The influence of advertisers and corporate money in the mainstream media exacerbates social and intellectual inequality by reducing complex issues into sound bites that fit in between short news segments that fail to provide concrete and objective information to advance the social, cultural, and political conversation forward, away from the incorrect thinking and behavior of our past experiences.

The human organism acts out of greed and self-preservation if threatened from an external force; corporations are no different. Established media corporations that find themselves threatened by new internet technologies will act irrationally out of desperation in order to sustain their profits and prolong their control over the sociocultural landscape. To remain as the watchdogs and information providers of American democracy, these mainstream media organizations have had to accept a certain level of lies, ignorance, and corruption in their reporting, as a means of straining the last bits of profit from their government-sanctioned propaganda.

Combined Annual Profit (from the graph above)
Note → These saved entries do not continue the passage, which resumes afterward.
(** [/^\[A-Z\]{3}$/] *)
Definition currency_pattern (s : jsstring) : bool :=
  bool_decide (length s = 3%nat) && every (λ u, bool_decide (65 ≤ u ≤ 90)) s.

Definition reserved_currency (s : jsstring) : bool := bool_decide (s ∈ [js "XXX"; js "XTS"]).

(** ** Dates *)

(** [/^\d{4}-\d{2}-\d{2}$/] with the three numbers. *)
Definition parse_date (s : jsstring) : option (Z * Z * Z) :=
  match split_char 45 s [] with
  | [y; m; d] =>
      if all_digits y && all_digits m && all_digits d
         && bool_decide (length y = 4%nat) && bool_decide (length m = 2%nat) && bool_decide (length d = 2%nat)
      then Some (digits_value (digit_values y), digits_value (digit_values m), digits_value (digit_values d))
      else None
  | _ => None
  end.

Definition utcDate (y m d : Z) : Z := make_day y m d.

Definition expiryDate (value : jsstring) : option Z :=
  match parse_date value with
  | Some (y, m, d) =>
      let date := utcDate y (m - 1) d in
      let c := civil_of date in
      if bool_decide (1 ≤ y) && bool_decide (year c = y) && bool_decide (month c = m - 1) && bool_decide (mday c = d)
      then Some date else None
  | None => None
  end.

Definition previousCycle (expiry months day : Z) : Z :=
  let e := civil_of expiry in
  let first := civil_of (utcDate (year e) (month e - months) 1) in
  let lastDay := mday (civil_of (utcDate (year first) (month first + 1) 0)) in
  utcDate (year first) (month first) (Z.min day lastDay).

Definition explicitRenewalDay (info : CostInfo) : option Z :=
  match anchor_day info with
  | Some x => match num_to_Z x with
              | Some day => if bool_decide (1 ≤ day ≤ 31) then Some day else None
              | None => None
              end
  | None => None
  end.

Definition renewalDay (info : CostInfo) (expiry : Z) (months : num) : option Z :=
  match anchor_date info, num_to_Z months with
  | Some ((_ :: _) as value), Some months =>
      match expiryDate value with
      | Some anchor =>
          if bool_decide (expiry < anchor) then None
          else
            let e := civil_of expiry in
            let a := civil_of anchor in
            let delta := (year e - year a) * 12 + month e - month a in
            let last := mday (civil_of (utcDate (year e) (month e + 1) 0)) in
            let day := default (mday a) (explicitRenewalDay info) in
            if bool_decide (Z.rem delta months = 0) && bool_decide (mday e = Z.min day last)
            then Some day else None
      | None => None
      end
  | _, _ => None
  end.

(** ** Cost of a node *)

Definition cycleMonths (c : jsstring) : option Z :=
  if bool_decide (c = js "monthly") then Some 1
  else if bool_decide (c = js "quarterly") then Some 3
  else if bool_decide (c = js "semiannual") then Some 6
  else if bool_decide (c = js "annual") then Some 12 else None.

Definition is_custom (b : Billing) : bool := bool_decide (cycle b = js "custom").

Definition billing_months (b : Billing) : num :=
  if is_custom b then
    match years b with
    | Some y => if yearsPattern y then num_mul (parse_decimal y) (num_of_Z 12) else num_of_Z 0
    | None => num_of_Z 0
    end
  else num_of_Z (default 0 (cycleMonths (cycle b))).

Definition unknown (r : RemainingCostReason) : CalculatedNodeCost :=
  {| monthly := None; remaining := None; remainingReason := Some r |}.
Definition formatBytesWithConfig (bytes : num) (config : option ByteDecimalsConfig) : option jsstring :=
  if negb (isFinite bytes) then Some (js "—")
  else
    let mergedConfig := merged config in
    if num_eqb bytes (num_of_Z 0) then Some (if bool_decide (dB mergedConfig = -1) then js "0 KB" else js "0 B")
    else
      let i := unit_index bytes in
      let digits := decimals_at mergedConfig i in
      if bool_decide (digits = Some (-1)) then
        match next_unit mergedConfig i with
        | Some j =>
            v ← fixed (scaled bytes (Some j)) (decimals_at mergedConfig (Some j));
            Some (v ++ js " " ++ unit_or_last (Some j))
        | None => v ← toFixed (scaled bytes i) 1; Some (v ++ js " " ++ unit_or_last i)
        end
      else v ← fixed (scaled bytes i) digits; Some (v ++ js " " ++ unit_or_last i).

Record split := { value : jsstring; unit : jsstring }.

Definition formatBytesSplit (bytes : num) (config : option ByteDecimalsConfig) : option split :=
  if negb (isFinite bytes) then Some {| value := js "—"; unit := [] |}
  else
    let mergedConfig := merged config in
    if num_eqb bytes (num_of_Z 0)
    then Some {| value := js "0"; unit := if bool_decide (dB mergedConfig = -1) then js "KB" else js "B" |}
    else
      let i := unit_index bytes in
      let digits := decimals_at mergedConfig i in
      if bool_decide (digits = Some (-1)) then
        match next_unit mergedConfig i with
        | Some j =>
            v ← fixed (scaled bytes (Some j)) (decimals_at mergedConfig (Some j));
            Some {| value := v; unit := unit_or_last (Some j) |}
        | None => v ← toFixed (scaled bytes i) 1; Some {| value := v; unit := unit_or_last i |}
        end
      else v ← fixed (scaled bytes i) digits; Some {| value := v; unit := unit_or_last i |}.

Definition formatBytesPerSecondSplit (bytes : num) (config : option ByteDecimalsConfig) : option split :=
  result ← formatBytesSplit bytes config; Some {| value := value result; unit := unit result ++ js "/s" |}.

Definition formatBytesPerSecond (bytes : num) : option jsstring :=
  s ← formatBytes bytes 1; Some (s ++ js "/s").

Definition formatBytesPerSecondWithConfig (bytes : num) (config : option ByteDecimalsConfig) : option jsstring :=
  if negb (isFinite bytes) then Some (js "—")
  else s ← formatBytesWithConfig bytes config; Some (s ++ js "/s").
End bytes.

(** ** Durations *)

Definition SECONDS_PER_DAY : Z := 86400.

Definition getUptimeDays (seconds : num) : Z :=
  if negb (isFinite seconds) || num_leb seconds (num_of_Z 0) then 0
  else default 0 (floor_Z seconds) / SECONDS_PER_DAY.

Inductive UptimeFormat := day | hour | minute | second.

Definition FORMAT_MAX_UNIT_INDEX_MAP (f : UptimeFormat) : nat :=
  match f with day => 0 | hour => 1 | minute => 2 | second => 3 end.

Section uptime.
Context (t : jsstring → jsstring).

Definition TIME_UNITS : list (Z * jsstring) :=
  [(SECONDS_PER_DAY, t (js "天")); (3600, t (js "小时")); (60, t (js "分钟")); (1, t (js "秒"))].

(** The loop over the units that the format allows: the amounts with their
    units, and what remains. *)
Fixpoint uptime_parts (units : list (Z * jsstring)) (remaining : Z) : list (Z * (Z * jsstring)) * Z :=
  match units with
  | [] => ([], remaining)
  | (v, label) :: units =>
      let amount := remaining / v in
      if bool_decide (0 < amount) then
        let '(parts, rest) := uptime_parts units (remaining mod v) in ((amount, (v, label)) :: parts, rest)
      else uptime_parts units remaining
  end.

Definition part_text (p : Z * (Z * jsstring)) : jsstring := int_string p.1 ++ js " " ++ p.2.2.
(* ===== verification/NodeMetrics.v ===== *)
(** * Load, traffic and expiry of a node

    [glass-shared/utils/nodeMetricsHelper.ts] and the record of a node
    ([glass-shared/types/node.ts]).  Measurements are binary64 numbers, where
    [NaN] stands for what was not measured.  [Date.parse], [dayjs] and the
    dictionary [t] are parameters. *)

From Stdlib Require Import SpecFloat.
From S2P Require Import Prelude JsMap JsString Json JsValue JsNumber NodesStore TagHelper.

Open Scope Z_scope.

Module NodeMetrics.

(** What the overview reads of [NodeData].  [gpu_report] holds the properties
    that [gpuUsageFromStatus] looks at. *)
Record NodeData := {
  uuid : jsstring;
  name : jsstring;
  virtualization : option jsstring;
  os : option jsstring;
  region : jsstring;
  gpu_name : option jsstring;
  cpu_cores : num;
  mem_total : num;
  swap_total : num;
  disk_total : num;
  price : num;
  expired_at : jsstring;
  traffic_limit : num;
  traffic_limit_type : jsstring;
  online : bool;
  cpu : num;
  gpu : num;
  ram : num;
  swap : num;
  load : num;
  load5 : num;
  load15 : num;
  disk : num;
  net_in : num;
  net_out : num;
  net_total_up : num;
  net_total_down : num;
  process : num;
  connections : num;
  connections_udp : num;
  captainTraffic : option num;
  gpu_report : fields;
}.

Record TopNodeMetric := { node : NodeData; value : num }.

Inductive high_load_key := key_cpu | key_memory | key_disk.

Record HighLoadMetric := { key : high_load_key; label : jsstring; percentage : num }.

(** [x || 0] *)
Definition or0 (x : num) : num := if num_truthy x then x else num_of_Z 0.

Definition clampThreshold (v fallback : num) : num :=
  if negb (isFinite v) then fallback else math_min (math_max v (num_of_Z 1)) (num_of_Z 100).

Definition clampPercentage (v : num) : num :=
  if negb (isFinite v) then num_of_Z 0 else math_min (math_max v (num_of_Z 0)) (num_of_Z 100).

Definition percent (x y : num) : num := num_mul (num_div x y) (num_of_Z 100).

Definition hasTrafficLimit (n : NodeData) : bool := num_ltb (num_of_Z 0) (or0 (traffic_limit n)).

Definition getTrafficUsed (n : NodeData) : num :=
  match captainTraffic n with
  | Some monthly => monthly
  | None =>
      let up := net_total_up n in
      let down := net_total_down n in
      if bool_decide (traffic_limit_type n = js "up") then up
      else if bool_decide (traffic_limit_type n = js "down") then down
      else if bool_decide (traffic_limit_type n = js "min") then math_min up down
      else if bool_decide (traffic_limit_type n = js "max") then math_max up down
      else num_add up down
  end.

Definition getTrafficUsedPercentage (n : NodeData) : num :=
  if negb (hasTrafficLimit n) then num_of_Z 0 else clampPercentage (percent (getTrafficUsed n) (traffic_limit n)).

Definition getRealtimeTotalSpeed (n : NodeData) : num := num_add (or0 (net_in n)) (or0 (net_out n)).
Definition getRealtimePeakSpeed (n : NodeData) : num := math_max (or0 (net_in n)) (or0 (net_out n)).
Definition getTotalTraffic (n : NodeData) : num := num_add (net_total_up n) (net_total_down n).
Definition getConnectionCount (n : NodeData) : num := num_add (or0 (connections n)) (or0 (connections_udp n)).

Definition getMemoryPercentage (n : NodeData) : num :=
  if isFinite (ram n) && num_ltb (num_of_Z 0) (mem_total n) then clampPercentage (percent (ram n) (mem_total n)) else NaN.

Definition getDiskPercentage (n : NodeData) : num :=
  if isFinite (disk n) && num_ltb (num_of_Z 0) (disk_total n) then clampPercentage (percent (disk n) (disk_total n))
  else NaN.

Definition isTrafficWarningNode (n : NodeData) (threshold : num) : bool :=
  if negb (hasTrafficLimit n) then false
  else num_leb (clampThreshold threshold (num_of_Z 80)) (getTrafficUsedPercentage n).

Section dictionary.
Context (t : jsstring → jsstring).

Definition getHighLoadMetrics (n : NodeData) (threshold : num) : list HighLoadMetric :=
  if negb (online n) then []
  else
    let safeThreshold := clampThreshold threshold (num_of_Z 80) in
    let metric k l v := if num_leb safeThreshold v then [{| key := k; label := l; percentage := v |}] else [] in
    metric key_cpu (js "CPU") (clampPercentage (or0 (cpu n)))
    ++ metric key_memory (t (js "内存")) (getMemoryPercentage n)
    ++ metric key_disk (t (js "硬盘")) (getDiskPercentage n).

Definition isHighLoadNode (n : NodeData) (threshold : num) : bool :=
  bool_decide (0 < length (getHighLoadMetrics n threshold))%nat.
End dictionary.

Section expiry.
Context (parse : jsstring → option Z) (dayjs : JsValue.value → option Z).

(** [parse] is [Date.parse], nothing for [NaN]. *)
Definition hasValidExpiry (n : NodeData) : bool :=
  match expired_at n with [] => false | s => bool_decide (is_Some (parse s)) end.

Definition getExpiryDays (n : NodeData) (now : Z) : option Z :=
  if negb (hasValidExpiry n) then None else Some (TagHelper.getDaysUntilExpired dayjs (VStr (expired_at n)) now).

Definition isExpiringNode (n : NodeData) (days : num) (now : Z) : bool :=
  if num_eqb (price n) (num_of_Z 0) then false
  else match getExpiryDays n now with
       | None => false
       | Some expiryDays => num_leb (num_of_Z expiryDays) (math_max (num_of_Z 1) days)
       end.
End expiry.

Definition top_step (selector : NodeData → num) (top : option NodeData * num) (n : NodeData) : option NodeData * num :=
  let v := selector n in
  if negb (isFinite v) then top else if num_ltb top.2 v then (Some n, v) else top.

Definition getTopNodeBy (nodes : list NodeData) (selector : NodeData → num) : option TopNodeMetric :=
  match foldl (top_step selector) (None, S754_infinity true) nodes with
  | (None, _) => None
  | (Some n, v) => Some {| node := n; value := math_max (num_of_Z 0) v |}
  end.

(** ** Percentages and thresholds are in range *)

Lemma clampPercentage_range v :
  num_leb (num_of_Z 0) (clampPercentage v) = true ∧ num_leb (clampPercentage v) (num_of_Z 100) = true.
Proof.
  unfold clampPercentage. destruct (isFinite v) eqn:Hv; cbn [negb]; [|done].
  apply clamp_bounds; [by apply finite_not_nan|done..].
Qed.

Lemma clampThreshold_range v :
  num_leb (num_of_Z 1) (clampThreshold v (num_of_Z 80)) = true ∧
  num_leb (clampThreshold v (num_of_Z 80)) (num_of_Z 100) = true.
Proof.
  unfold clampThreshold. destruct (isFinite v) eqn:Hv; cbn [negb]; [|done].
  apply clamp_bounds; [by apply finite_not_nan|done..].
Qed.

(** ** The top node *)

(** The first of the nodes with the largest finite value. *)
Definition is_top (selector : NodeData → num) (l : list NodeData) (top : option NodeData * num) : Prop :=
  match top.1 with
  | None => top.2 = S754_infinity true ∧ ∀ n, n ∈ l → isFinite (selector n) = false
  | Some n => top.2 = selector n ∧ isFinite (selector n) = true ∧
      ∃ before after, l = before ++ n :: after ∧
        (∀ m, m ∈ before → isFinite (selector m) = true → num_ltb (selector m) (selector n) = true) ∧
        (∀ m, m ∈ after → isFinite (selector m) = true → num_leb (selector m) (selector n) = true)
  end.

Lemma infinity_below x : isFinite x = true → num_ltb (S754_infinity true) x = true.
Proof. by destruct x as [s|s| |[] m e]. Qed.

Lemma top_step_top selector l top n :
  is_top selector l top → is_top selector (l ++ [n]) (top_step selector top n).
Proof.
  unfold is_top, top_step. destruct top as [[m|] v]; cbn [fst snd].
  - intros (-> & Hm & before & after & -> & Hb & Ha).
    destruct (isFinite (selector n)) eqn:Hn; cbn [negb].
    + destruct (num_ltb (selector m) (selector n)) eqn:Hlt; cbn [fst snd].
      * split_and!; [done|done|]. exists (before ++ m :: after), []. split_and!; [done| |set_solver].
        intros k [Hk|[->|Hk]%elem_of_cons]%elem_of_app Hf; [|done|].
        -- eapply num_leb_ltb_trans; [apply num_ltb_leb; by apply Hb|done].
        -- eapply num_leb_ltb_trans; [by apply Ha|done].
      * split_and!; [done|done|]. exists before, (after ++ [n]). split_and!; [by rewrite <-app_assoc|done|].
        intros k [Hk| ->%list_elem_of_singleton]%elem_of_app Hf; [by apply Ha|].
        apply num_not_ltb; [by apply finite_not_nan..|done].
    + split_and!; [done|done|]. exists before, (after ++ [n]). split_and!; [by rewrite <-app_assoc|done|].
      intros k [Hk| ->%list_elem_of_singleton]%elem_of_app Hf; [by apply Ha|congruence].
  - intros [-> Hl]. destruct (isFinite (selector n)) eqn:Hn; cbn [negb].
    + rewrite infinity_below by done. cbn [fst snd]. split_and!; [done|done|]. exists l, [].
      split_and!; [done| |set_solver]. intros k Hk Hf. rewrite (Hl k Hk) in Hf. done.
    + cbn [fst snd]. split; [done|]. intros k [Hk| ->%list_elem_of_singleton]%elem_of_app; [by apply Hl|done].
Qed.

Lemma fold_top selector l : is_top selector l (foldl (top_step selector) (None, S754_infinity true) l).
Proof.
  induction l as [|n l IH] using rev_ind; [cbn; by split; [|set_solver]|].
  rewrite foldl_app. by apply top_step_top.
Qed.

(** The node with the largest value, the first of several, among those where it
    was measured. *)
Lemma top_node_exact nodes selector :
  match getTopNodeBy nodes selector with
  | None => ∀ n, n ∈ nodes → isFinite (selector n) = false
  | Some m => value m = math_max (num_of_Z 0) (selector (node m)) ∧ is_top selector nodes (Some (node m), selector (node m))
  end.
Proof.
  unfold getTopNodeBy. pose proof (fold_top selector nodes) as Ht.
  destruct (foldl _ _ nodes) as [[n|] v]; [|apply Ht]. cbn [node value].
  pose proof Ht as (Hv & _). cbn [snd] in Hv. subst v. split; [done|exact Ht].
Qed.

End NodeMetrics.
(* ===== verification/AppSettings.v ===== *)
(** * Theme settings ([glass-shared/stores/app-settings.ts])

    The settings of the status page come from an untyped JSON object.  The
    functions here turn it into typed values with defaults, presets, legacy
    keys and bounds.

    The members of the TypeScript string unions are strings; a union is the
    list of its members.  A property access on an object literal such as
    [GENERAL_CARD_PRESET_ALIASES\[value\]] also finds the properties inherited
    from [Object.prototype]: [Inherited] stands for such a value, which is
    neither [undefined] nor a member of any union.  Functions that can throw
    return an option.

    [JSON.parse] is a class ([JsonParse]) with the one fact the termination of
    [normalizeThemeSettings] needs. *)

From stdpp Require Import pretty.
From S2P Require Import Prelude JsMap JsString Json.

Open Scope Z_scope.

Module AppSettings.

Definition texts (l : list string) : list jsstring := js <$> l.
Definition table (l : list (string * string)) : jsmap jsstring jsstring :=
  (λ kv, (js kv.1, js kv.2)) <$> l.
Definition flags {V} (l : list (string * V)) : jsmap jsstring V := (λ kv, (js kv.1, kv.2)) <$> l.
(* ===== verification/GeneralCards.v ===== *)
(** * The overview cards of the status page

    [glass-shared/views/generalCards.ts]: [buildGeneralCards] computes sums,
    averages, peaks and distributions over the nodes and lays out the cards in
    the order of the settings.  It composes [NodeCost], [NodeMetrics],
    [RegionHelper] and [Format].  Parameters: the dictionary [t], the
    formatting of numbers, times and amounts by [Intl], [Date.parse], [dayjs],
    [localeCompare] and the logarithm of [Format].  One run reads the clock at
    one time, [clock].  [None] is the [RangeError] of [toFixed]. *)

From Stdlib Require Import SpecFloat.
From S2P Require Import Prelude JsMap JsString Json JsValue JsNumber.
From S2P Require Import NodesStore NodeCost TagHelper Format NodeMetrics RegionHelper AppSettings.

Open Scope Z_scope.

Module GeneralCards.
Import Format NodeMetrics.

(** What is used of the snapshot; nodes by [String(id)]. *)
Record Snapshot := {
  public_sections : option (list jsstring);
  nodes_info : list (jsstring * NodeCost.CostInfo);
  finance_currency : option jsstring;
  exchange_rates : option NodeCost.ExchangeRates;
}.

Record GeneralMetricCard := {
  c_key : jsstring;
  c_label : jsstring;
  c_icon : jsstring;
  c_value : jsstring;
  c_unit : option jsstring;
  c_tooltip : option jsstring;
}.

Record OnlineStats := {
  count : Z;
  speed_up : num;
  speed_down : num;
  avgCpu : num;
  totalGpu : num;
  gpuNodeCount : Z;
  avgLoad : num;
  avgLoad5 : num;
  avgLoad15 : num;
  totalProcesses : num;
  totalConnectionsTcp : num;
  totalConnectionsUdp : num;
  trafficPeak : option TopNodeMetric;
  uploadPeakNode : option TopNodeMetric;
  downloadPeakNode : option TopNodeMetric;
  gpuPeakNode : option TopNodeMetric;
  connectionPeakNode : option TopNodeMetric;
  highLoadNodes : list NodeData;
}.

Record GeneralCardsContext := {
  snapshot : option Snapshot;
  lang : jsstring;
  nodes : list NodeData;
  byteDecimals : option ByteDecimalsConfig;
  homeHighLoadThreshold : num;
  homeExpiringDays : num;
  homeTrafficWarningThreshold : num;
  showPrice : bool;
  now : option Z;
}.

Definition newline : jsstring := [10].

Definition zero : num := num_of_Z 0.

(** ** Peaks, sums and distributions *)

Definition updateTopMetric (current : option TopNodeMetric) (n : NodeData) (v : num) : option TopNodeMetric :=
  if negb (isFinite v) then current
  else match current with
       | None => Some {| node := n; value := math_max zero v |}
       | Some m => if num_ltb (value m) v then Some {| node := n; value := math_max zero v |} else current
       end.

Definition empty_stats : OnlineStats :=
  {| count := 0; speed_up := zero; speed_down := zero; avgCpu := zero; totalGpu := zero; gpuNodeCount := 0;
     avgLoad := zero; avgLoad5 := zero; avgLoad15 := zero; totalProcesses := zero; totalConnectionsTcp := zero;
     totalConnectionsUdp := zero; trafficPeak := None; uploadPeakNode := None; downloadPeakNode := None;
     gpuPeakNode := None; connectionPeakNode := None; highLoadNodes := [] |}.

Definition named_gpu (n : NodeData) : bool :=
  match gpu_name n with Some s => negb (bool_decide (trim s = [])) | None => false end.

Section cards.
Context (t : jsstring → jsstring) (threshold : num).
(* ===== verification/CaptainMetrics.v ===== *)
(** * Metrics of the Captain adapter ([glass-shared/captain.ts])

    What the adapter computes from a history it was sent: the series of load
    metrics and the records of the old RPC interface (module [LoadMetrics]),
    the series and statistics of the ping tasks (module [PingMetrics]), and the
    dispatch of RPC methods (module [CaptainCall]).

    Steps and time stamps are whole seconds, the bounds of a query whole
    milliseconds.  [None] is an exception: the [RangeError] of an invalid date.
    Keys of metrics are not names of inherited properties.  The bounds [start]
    and [end] of a query are texts; the source accepts numbers too. *)

From Stdlib Require Import SpecFloat.
From S2P Require Import Prelude JsMap JsString Json JsValue FloatFacts JsNumber.
From S2P Require Import JsText Calendar NodeCost Ping Network NodeFacts Captain.

Open Scope Z_scope.

(** ** Lists of results *)

Lemma mapM_Forall2 {A B} (f : A → option B) (P : A → B → Prop) (l : list A) :
  (∀ x, x ∈ l → ∃ y, f x = Some y ∧ P x y) → ∃ k, mapM f l = Some k ∧ Forall2 P l k.
Proof.
  intros Hl. induction l as [|x l IH]; [by exists []|]. destruct (Hl x) as (y & Hy & HP); [set_solver|].
  destruct IH as (k & Hk & Hf); [intros; apply Hl; set_solver|]. exists (y :: k). cbn [mapM].
  rewrite Hy. cbn [mbind option_bind]. rewrite Hk. split; [done|by constructor].
Qed.
Lemma snapshot_sorted sn : StronglySorted (before sn) ((λ n, int_string (id n)) <$> nodes sn).
Proof.
  assert (∀ l o, (∀ j n, l !! j = Some n → nodes sn !! (o + j)%nat = Some n) →
    StronglySorted (before sn) ((λ n, int_string (id n)) <$> l)) as Hgen; [|by apply (Hgen (nodes sn) 0%nat)].
  induction l as [|n l IH]; intros o Hl; cbn [fmap list_fmap]; constructor.
  - apply (IH (S o)). intros j m Hj. replace (S o + j)%nat with (o + S j)%nat by lia. by apply Hl.
  - apply Forall_fmap, Forall_forall. intros m Hm. apply list_elem_of_lookup in Hm as [j Hj].
    exists (o + 0)%nat, (o + S j)%nat, n, m. split_and!; [by apply Hl|by apply Hl|done|done|lia].
Qed.

(** *** The page and the snapshot *)

Lemma same_bool v b : same v (VBool b) → v = VBool b.
Proof. by destruct v. Qed.
Lemma same_str v t : same v (VStr t) → v = VStr t.
Proof. by destruct v. Qed.
Lemma same_null v : same v VNull → v = VNull.
Proof. by destruct v. Qed.

(** A section is public: the list of public sections is missing, null, or
    contains it. *)
Definition public (sn : Snapshot) (section : string) : Prop :=
  ∀ l, public_sections sn = Sections l → js section ∈ l.

(** The measurement of a host that may be shown: its number, or 0 when it has
    none, if the section is public, there is a host, and the measurement is
    not marked as invalid; NaN otherwise. *)
Inductive reading (sn : Snapshot) (n : Node) (section validity key : string) : num → Prop :=
| reading_shown h :
    public sn section → host n = Some h → valid h ≫= jm_get validity ≠ Some false →
    reading sn n section validity key
      (match jm_get key (numbers h) with Some x => x | None => num_of_Z 0 end)
| reading_hidden : ¬ public sn section → reading sn n section validity key NaN
| reading_absent : host n = None → reading sn n section validity key NaN
| reading_invalid h :
    host n = Some h → valid h ≫= jm_get validity = Some false → reading sn n section validity key NaN.

(** The measurements of a node: field, section, validity flag and host key.
    [uptime] has no flag. *)
Definition measurements : list (string * string * string * string) :=
  [("cpu", "cpu", "cpu", "cpu_percent"); ("ram", "memory", "memory", "mem_used");
   ("swap", "memory", "swap", "swap_used"); ("disk", "disk", "disk", "disk_used");
   ("load", "system", "load", "load1"); ("load5", "system", "load", "load5");
   ("load15", "system", "load", "load15"); ("process", "system", "processes", "processes");
   ("connections", "system", "connections", "tcp"); ("connections_udp", "system", "connections", "udp");
   ("net_in", "network", "network", "net_down"); ("net_out", "network", "network", "net_up");
   ("mem_total", "memory", "memory", "mem_total"); ("swap_total", "memory", "swap", "swap_total");
   ("disk_total", "disk", "disk", "disk_total")]%string.

(** A traffic total that may be shown. *)
Inductive counted (sn : Snapshot) (v : value) : num → Prop :=
| counted_shown x :
    public sn "traffic" → v = VNum x → isFinite x = true → num_leb (num_of_Z 0) x = true → counted sn v x
| counted_hidden :
    ¬ (public sn "traffic" ∧ ∃ x, v = VNum x ∧ isFinite x = true ∧ num_leb (num_of_Z 0) x = true) →
    counted sn v NaN.

Lemma shows_public sn section : shows (Some sn) (js section) = true ↔ public sn section.
Proof.
  unfold shows, public. destruct (public_sections sn) as [| |l]; [by split|by split|].
  rewrite bool_decide_eq_true. split; [by intros ? ? [= <-]|auto].
Qed.

Lemma shows_not_public sn section : shows (Some sn) (js section) = false ↔ ¬ public sn section.
Proof. by rewrite <-shows_public, not_true_iff_false. Qed.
YearFox News, CNN, and MSNBCCNBC, Fox Business and Bloomberg
2012$1,581,800,000$402,000,000
2013$1,665,200,000$429,500,000
2014$1,678,000,000$477,500,000
2015$1,896,500,000$524,900,000
2016$2,381,200,000$542,400,000
2017$2,700,000,000$549,700,000

Trumpathon

Donald Trump is a quick answer to a long and difficult problem. His sudden rise to power, though, is not indicative of his skill, or lack thereof, as a speaker, dealmaker or businessman, insomuch as it is the countries anger at the Washington establishment, at the entire corporate American government and all of its institutions across the country and the world that prioritize the profits of corporations over the health, safety, and wellbeing of the public and the institution of democracy.

The branches of the American government’s power and influence include the $700 billion a year military-industrial complex; the intelligence community; the pharmaceutical industry; the big banks and lenders of Wall Street; the fossil fuel industry; and the prison industrial complex, among other established industries. Each of these organizations represents a cog in the larger machine of domestic and global American dominance; a machine that functions through the propaganda arm of the federal government, the mainstream media.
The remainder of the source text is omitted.